The documentary, he says, is a great way of bringing his academic research to a wider audience and making it “much more interesting for all concerned”, not least himself: “I still have my day job, admin and teaching, but to be able to marry my research, my academic interests, with playing music, it is a dream job.”
It was during the second Bush administration in 2006 that Kaufman – who is professor of American literature and culture at the University of Central Lancashire – was inspired to “broadcast an alternative voice from another America, and it was Woody’s voice that came to me”.
Guthrie, he says, is a “foundational” figure in the proud tradition of protest music who directly inspired early Bob Dylan and whose influence is also apparent in the work of figures including Phil Ochs, Bruce Springsteen, Billy Bragg, Dick Gaughan and David Rovics.
“He stands on the shoulders of giants – there were people like Joe Hill and other anonymous writers with the IWW [Industrial Workers of the World] – but I think Guthrie was there at the right time and he had the right ear, the right voice to capture the stories of many anonymous people,” says Kaufman.

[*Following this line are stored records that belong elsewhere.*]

(* ===== verification/FreelistInv.v ===== *)
(** * The free list: its abstraction and the lemmas on single list operations

    [flist fl m bk]: the list that starts at the first dummy node of the zone
    [fl] is, in order, dummy 0, the blocks of bucket 0, dummy 1, ..., each
    bucket sorted by size and holding blocks of its size class only. *)

From S2P Require Import Prelude Freelist.
Local Open Scope Z_scope.

Section FreelistInv.
Context `{Arch}.

Lemma NODE_S_bounds : 16 ≤ NODE_S ≤ 24.
Proof. unfold NODE_S. destruct arch_ok as [-> | ->]; vm_compute; done. Qed.

(** ** Size classes *)

Lemma size2i_loop_log2 fuel s i :
  0 ≤ s < 2 ^ Z.of_nat fuel → size2i_loop fuel s i = i + Z.log2 s.
Proof.
  revert s i. induction fuel as [|fuel IH]; intros s i Hs; simpl.
  - assert (s = 0) as -> by (simpl in Hs; lia). simpl. lia.
  - destruct (Z.ltb_spec 1 s) as [Hlt|Hle].
    + rewrite IH.
      * rewrite Z.log2_shiftr by lia.
        assert (1 ≤ Z.log2 s) by (apply Z.log2_le_pow2; lia). lia.
      * rewrite Z.shiftr_div_pow2 by lia. rewrite Nat2Z.inj_succ, Z.pow_succ_r in Hs by lia.
        split; [apply Z.div_pos; lia|]. apply Z.div_lt_upper_bound; lia.
    + assert (s = 0 ∨ s = 1) as [-> | ->] by lia; simpl; lia.
Qed.

Lemma size2i_log2 s : 0 ≤ s < 2 ^ 32 → size2i s = Z.log2 (s / 16).
Proof.
  intros Hs. unfold size2i. rewrite Z.shiftr_div_pow2 by lia.
  change (2 ^ 4) with 16. rewrite size2i_loop_log2; [lia|].
  split; [apply Z.div_pos; lia|]. apply Z.div_lt_upper_bound; lia.
Qed.

Lemma size2i_mono s t : 0 ≤ s ≤ t → t < 2 ^ 32 → size2i s ≤ size2i t.
Proof.
  intros Hs Ht. rewrite !size2i_log2 by lia. apply Z.log2_le_mono, Z.div_le_mono; lia.
Qed.

Lemma size2i_range s : 0 ≤ s < 2 ^ 32 → 0 ≤ size2i s < 32.
Proof.
  intros Hs. rewrite size2i_log2 by done. split; [apply Z.log2_nonneg|].
  assert (s / 16 < 2 ^ 28) by (apply Z.div_lt_upper_bound; lia).
  assert (Z.log2 (s / 16) ≤ Z.log2 (2 ^ 28)) by (apply Z.log2_le_mono; lia).
  assert (Z.log2 (2 ^ 28) = 28) by done. lia.
Qed.

(** ** Singly linked walks *)

Definition hd0 (l : list Z) : Z := default 0 (head l).

Fixpoint nseq (nx : gmap Z Z) (l : list Z) : Prop :=
  match l with
  | [] => True
  | a :: l' => nx !! a = Some (hd0 l') ∧ nseq nx l'
  end.

Lemma nseq_app nx l k : nseq nx (l ++ k) → nseq nx k.
Proof. induction l as [|a l IH]; simpl; [done|]. intros [_ ?]. auto. Qed.

Lemma links_nseq nx pv l :
  links nx pv l → (∀ a, last l = Some a → nx !! a = Some 0) → nseq nx l.
Proof.
  induction l as [|a [|b l] IH]; [done| |].
  - intros _ Hlast. split; [|done]. by apply Hlast.
  - intros (H1 & H2 & H3) Hlast. split; [done|]. by apply IH.
Qed.

(** The size of a block, 0 when it has none. *)
Definition msize (m : fmem) (a : Z) : Z := default 0 (n_size m !! a).
Definition has_size (m : fmem) (a : Z) : Prop := is_Some (n_size m !! a).

Lemma load_msize m a : has_size m a → load (n_size m) a = Ok (msize m a).
Proof. intros [s Hs]. unfold load, msize. by rewrite Hs. Qed.

(** ** The chain of dummies and buckets *)

Fixpoint chain_from (fl i : Z) (bk : list (list Z)) : list Z :=
  match bk with
  | [] => []
  | b :: bk => nodelist fl i :: b ++ chain_from fl (i + 1) bk
  end.
Definition chain (fl : Z) (bk : list (list Z)) : list Z := chain_from fl 0 bk.

Lemma chain_from_app fl i bk bk' :
  chain_from fl i (bk ++ bk') =
  chain_from fl i bk ++ chain_from fl (i + Z.of_nat (length bk)) bk'.
Proof.
  revert i. induction bk as [|b bk IH]; intros i; simpl.
  - by rewrite Z.add_0_r.
  - rewrite IH, <- app_assoc.
    by replace (i + 1 + Z.of_nat (length bk)) with (i + Z.of_nat (S (length bk))) by lia.
Qed.

Lemma chain_from_elem fl i bk a :
  a ∈ chain_from fl i bk ↔
  (∃ j, i ≤ j < i + Z.of_nat (length bk) ∧ a = nodelist fl j) ∨ a ∈ concat bk.
Proof.
  revert i. induction bk as [|b bk IH]; intros i.
  - simpl. split; [set_solver|]. intros [(j & Hj & _)|Ha]; [lia|set_solver].
  - cbn [chain_from concat]. rewrite elem_of_cons, !elem_of_app, IH, length_cons. split.
    + intros [-> | [Ha | [(j & Hj & ->) | Ha]]]; [left; exists i; lia|tauto| |tauto].
      left. exists j. split; [lia|done].
    + intros [(j & Hj & ->) | [Ha | Ha]]; [|tauto|tauto].
      destruct (decide (j = i)) as [-> | Hne]; [by left|].
      right. right. left. exists j. split; [lia|done].
Qed.

Definition size_le (m : fmem) (a c : Z) : Prop := msize m a ≤ msize m c.

Record flist (fl : Z) (m : fmem) (bk : list (list Z)) : Prop := {
  fl_len : length bk = 32%nat;
  fl_nodup : NoDup (chain fl bk);
  fl_links : links (n_next m) (n_prev m) (chain fl bk);
  fl_end : ∀ a, last (chain fl bk) = Some a → n_next m !! a = Some 0;
  fl_owned : ∀ a, a ∈ chain fl bk → owns m a = true ∧ 0 < a;
  fl_dummy : ∀ i, 0 ≤ i < 32 → n_size m !! nodelist fl i = Some 0;
  fl_class : ∀ i b a, bk !! i = Some b → a ∈ b →
    has_size m a ∧ 0 < msize m a < 2 ^ 32 ∧ size2i (msize m a) = Z.of_nat i;
  fl_sorted : ∀ i b, bk !! i = Some b → StronglySorted (size_le m) b
}.

(** The chain around bucket [i]. *)
Lemma chain_split fl bk i b :
  bk !! i = Some b →
  ∃ C1 C2, chain fl bk = C1 ++ nodelist fl (Z.of_nat i) :: b ++ C2 ∧
    C1 = chain_from fl 0 (take i bk) ∧
    C2 = chain_from fl (Z.of_nat i + 1) (drop (S i) bk) ∧
    (∀ b', chain fl (<[i:=b']> bk) = C1 ++ nodelist fl (Z.of_nat i) :: b' ++ C2).
Proof.
  intros Hi. pose proof (lookup_lt_Some _ _ _ Hi) as Hlt.
  exists (chain_from fl 0 (take i bk)), (chain_from fl (Z.of_nat i + 1) (drop (S i) bk)).
  split_and!; [|done|done|].
  - unfold chain. rewrite <- (take_drop_middle bk i b Hi) at 1.
    rewrite chain_from_app, length_take_le by lia. done.
  - intros b'. unfold chain. rewrite insert_take_drop by done.
    rewrite chain_from_app, length_take_le by lia. done.
Qed.

Lemma concat_insert (bk : list (list Z)) i b b' :
  bk !! i = Some b → concat bk ≡ₚ b ++ concat (delete i bk) ∧
  concat (<[i:=b']> bk) ≡ₚ b' ++ concat (delete i bk).
Proof.
  intros Hi. pose proof (lookup_lt_Some _ _ _ Hi) as Hlt. split.
  - rewrite <- (take_drop_middle bk i b Hi) at 1.
    rewrite delete_take_drop, !concat_app. simpl. solve_Permutation.
  - rewrite insert_take_drop by done.
    rewrite delete_take_drop, !concat_app. simpl. solve_Permutation.
Qed.

(** ** Walks along the list *)

Lemma find_fit_spec m req l fuel :
  nseq (n_next m) l → Forall (has_size m) l → Forall (λ a, 0 < a) l →
  (length l < fuel)%nat →
  ∃ r, find_fit fuel m (hd0 l) req = Ok r ∧
    ((r = 0 ∧ Forall (λ a, msize m a < req) l) ∨
     (∃ l1 l2, l = l1 ++ r :: l2 ∧ Forall (λ a, msize m a < req) l1 ∧ req ≤ msize m r)).
Proof.
  revert fuel. induction l as [|a l IH]; intros [|fuel] Hn Hs Hp Hf; simpl in Hf; try lia.
  - exists 0. auto.
  - destruct Hn as [Hn1 Hn2]. apply Forall_cons in Hs as [Hs1 Hs2].
    apply Forall_cons in Hp as [Hp1 Hp2]. change (hd0 (a :: l)) with a.
    cbn [find_fit]. destruct (Z.eqb_spec a 0); [lia|].
    rewrite (load_msize _ _ Hs1). simpl. destruct (Z.ltb_spec (msize m a) req).
    + unfold load. rewrite Hn1. simpl.
      destruct (IH fuel Hn2 Hs2 Hp2) as (r & E & Hr); [lia|].
      exists r. split; [done|]. destruct Hr as [[-> Hall] | (l1 & l2 & -> & H1 & H2)].
      * left. auto.
      * right. exists (a :: l1), l2. auto.
    + exists a. split; [done|]. right. exists [], l. auto.
Qed.

(** The scan of mdx_fl_add_node stops inside the bucket: at the first block
    that is not smaller, or at the dummy (or NULL) after the bucket. *)
Lemma add_scan_spec m node p b rest fuel :
  nseq (n_next m) (p :: b ++ rest) →
  Forall (λ a, 0 < a ∧ has_size m a ∧ 0 < msize m a) b →
  (∀ d, head rest = Some d → n_size m !! d = Some 0) →
  has_size m node → (length b < fuel)%nat →
  ∃ b1 b2, b = b1 ++ b2 ∧
    add_scan fuel m node p (hd0 (b ++ rest)) = Ok (List.last (p :: b1) 0, hd0 (b2 ++ rest)) ∧
    Forall (λ a, msize m a < msize m node) b1 ∧
    (∀ c, head b2 = Some c → msize m node ≤ msize m c).
Proof.
  revert p fuel. induction b as [|a b IH]; intros p [|fuel] Hn Hb Hr Hs Hf; simpl in Hf; try lia.
  - exists [], []. split_and!; [done| |done|done]. cbn [add_scan app].
    destruct rest as [|d rest]; [done|]. unfold hd0; simpl.
    destruct (Z.eqb_spec d 0); [done|]. unfold load. by rewrite (Hr d).
  - destruct Hn as [Hn1 Hn2]. apply Forall_cons in Hb as [(Ha1 & Ha2 & Ha3) Hb].
    change (hd0 ((a :: b) ++ rest)) with a. cbn [add_scan].
    destruct (Z.eqb_spec a 0); [lia|]. rewrite (load_msize _ _ Ha2). simpl.
    destruct (Z.eqb_spec (msize m a) 0); [lia|]. rewrite (load_msize _ _ Hs). simpl.
    destruct (Z.ltb_spec (msize m a) (msize m node)).
    + unfold load. pose proof Hn2 as Hn2'. destruct Hn2 as [Hn2 _]. rewrite Hn2. simpl.
      destruct (IH a fuel Hn2' Hb Hr Hs) as (b1 & b2 & -> & E & H1 & H2); [lia|].
      exists (a :: b1), b2. split_and!; [done| |by constructor|done].
      rewrite E. done.
    + exists [], (a :: b). split_and!; [done|done|done|]. intros c [= ->]. done.
Qed.

Lemma fl_nseq fl m bk : flist fl m bk → nseq (n_next m) (chain fl bk).
Proof. intros F. eapply links_nseq; [apply F|]. apply (fl_end _ _ _ F). Qed.

Lemma fl_elem_concat fl m bk a :
  flist fl m bk → a ∈ concat bk →
  ∃ i b, bk !! i = Some b ∧ a ∈ b ∧ has_size m a ∧ 0 < msize m a < 2 ^ 32 ∧
    size2i (msize m a) = Z.of_nat i.
Proof.
  intros F Ha. apply list_elem_of_In, in_concat in Ha as (b & Hb & Ha).
  apply list_elem_of_In, list_elem_of_lookup in Hb as (i & Hi).
  apply list_elem_of_In in Ha. exists i, b. split_and!; try done; eapply fl_class; eauto.
Qed.

Lemma fl_has_size fl m bk a : flist fl m bk → a ∈ chain fl bk → has_size m a.
Proof.
  intros F Ha. apply chain_from_elem in Ha as [(j & Hj & ->) | Ha].
  - rewrite (fl_len _ _ _ F) in Hj. eexists. apply (fl_dummy _ _ _ F). lia.
  - by destruct (fl_elem_concat _ _ _ _ F Ha) as (? & ? & ? & ? & ? & ?).
Qed.

Lemma fl_walk_fuel fl m bk : flist fl m bk → (length (chain fl bk) < walk_fuel m)%nat.
Proof.
  intros F. unfold walk_fuel. apply Nat.lt_succ_r.
  apply NoDup_length_size; [apply F|]. apply Forall_forall. intros a Ha.
  apply list_elem_of_split in Ha as (l1 & l2 & E).
  pose proof (fl_nseq _ _ _ F) as Hn. rewrite E in Hn. apply nseq_app in Hn as [Hn _]. eauto.
Qed.

(** ** Pointer surgery *)

Definition same_data (m m' : fmem) : Prop :=
  n_size m' = n_size m ∧ n_flags m' = n_flags m ∧ bytes m' = bytes m ∧ owned m' = owned m.

(** [l] is a NULL terminated list of header cells of the allocator. *)
Record nlist (m : fmem) (l : list Z) : Prop := {
  nl_nodup : NoDup l;
  nl_links : links (n_next m) (n_prev m) l;
  nl_end : ∀ a, last l = Some a → n_next m !! a = Some 0;
  nl_owned : ∀ a, a ∈ l → owns m a = true ∧ 0 < a
}.

Lemma owns_same m m' a : owned m' = owned m → owns m' a = owns m a.
Proof. intros E. unfold owns. by rewrite E. Qed.

Lemma unlink_list m ps a n k :
  nlist m (ps ++ a :: n :: k) →
  ∃ m', unlink n m = Ok m' ∧ same_data m m' ∧ nlist m' (ps ++ a :: k).
Proof.
  intros [Hnd Hl Hend Hown].
  pose proof (links_prev _ _ _ _ _ _ Hl) as Hp.
  destruct (Hown a) as [Ha Ha0]; [mem|].
  assert (a ≠ n) as Han by (apply NoDup_app in Hnd as (_ & _ & Hnd); apply NoDup_cons in Hnd; intros ->; mem).
  assert (NoDup (ps ++ a :: k)) as Hnd'.
  { eapply sublist_NoDup; [exact Hnd|]. apply sublist_app; [done|]. by apply sublist_skip, sublist_cons. }
  assert (Hown' : ∀ c, c ∈ ps ++ a :: k → owns m c = true ∧ 0 < c) by (intros c Hc; apply Hown; mem).
  assert (n_next m !! n = Some (hd0 k)) as Hn.
  { pose proof (links_nseq _ _ _ Hl Hend) as Hs. apply nseq_app in Hs as (_ & Hs & _). done. }
  unfold unlink, load. rewrite Hp. simpl. rewrite Hn. simpl. unfold st_next. own. simpl.
  rewrite lookup_insert_ne by done. rewrite Hn. simpl.
  destruct k as [|b k].
  - simpl. eexists. split_and!; [reflexivity|done|]. constructor; [done| | |done].
    + simpl. apply links_insert_next.
      * rewrite removelast_last. apply NoDup_app in Hnd' as (_ & Hnd' & _). intros Hc. apply (Hnd' a Hc). mem.
      * apply links_app in Hl. tauto.
    + intros c Hc. rewrite last_snoc in Hc. injection Hc as <-. simpl. by rewrite lookup_insert_eq.
  - destruct (Hown b) as [Hb Hb0]; [mem|]. unfold hd0. simpl.
    destruct (Z.eqb_spec b 0); [lia|]. rewrite Hp. simpl. unfold st_prev. own.
    eexists. split_and!; [reflexivity|done|]. constructor; [done| | |done].
    + simpl. apply (links_unlink _ _ _ _ n); [done|]. by apply NoDup_arrows.
    + intros c Hc. simpl. rewrite lookup_insert_ne; [apply Hend; by rewrite last_app_cons in Hc |- *|].
      rewrite last_app_cons, last_cons_cons in Hc. apply last_Some_elem_of in Hc.
      apply NoDup_app in Hnd' as (_ & _ & Hnd'). apply NoDup_cons in Hnd'. intros ->. mem.
Qed.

“He set the template for much of the personalising of protest issues, he put a real human face onto so much of it and he reminded everybody that these were not just figures, ciphers, but people with real stories that he was singing about.
“There’s his identification with the union struggles, organised labour, his feistiness – that combination of protest, but also compassion and empathy – his heart was always in the right place, although he could be a difficult and certainly flawed individual. He was someone to inspire, particularly for an American abroad during the Bush years.”
Will’s brother Steve Kaufman, a well-known bluegrass guitarist, has previously visited Shetland to perform at the folk festival in 2000 and then at the inaugural Peerie Willie Guitar Festival five years ago.
After his appearance in Lerwick tomorrow, Kaufman is taking his show to the US for a month with the backing of his university. Next year he will release Woody Guthrie, American Radical, a political biography based on unseen archive sources which he promises will reveal “a completely new Woody Guthrie that no-one has seen before”.
? Will Kaufman will be performing The Life and Times of Woody Guthrie in Room 16 at Islesburgh at 1.45pm tomorrow, with tickets priced £5 or £3.50 for concessions.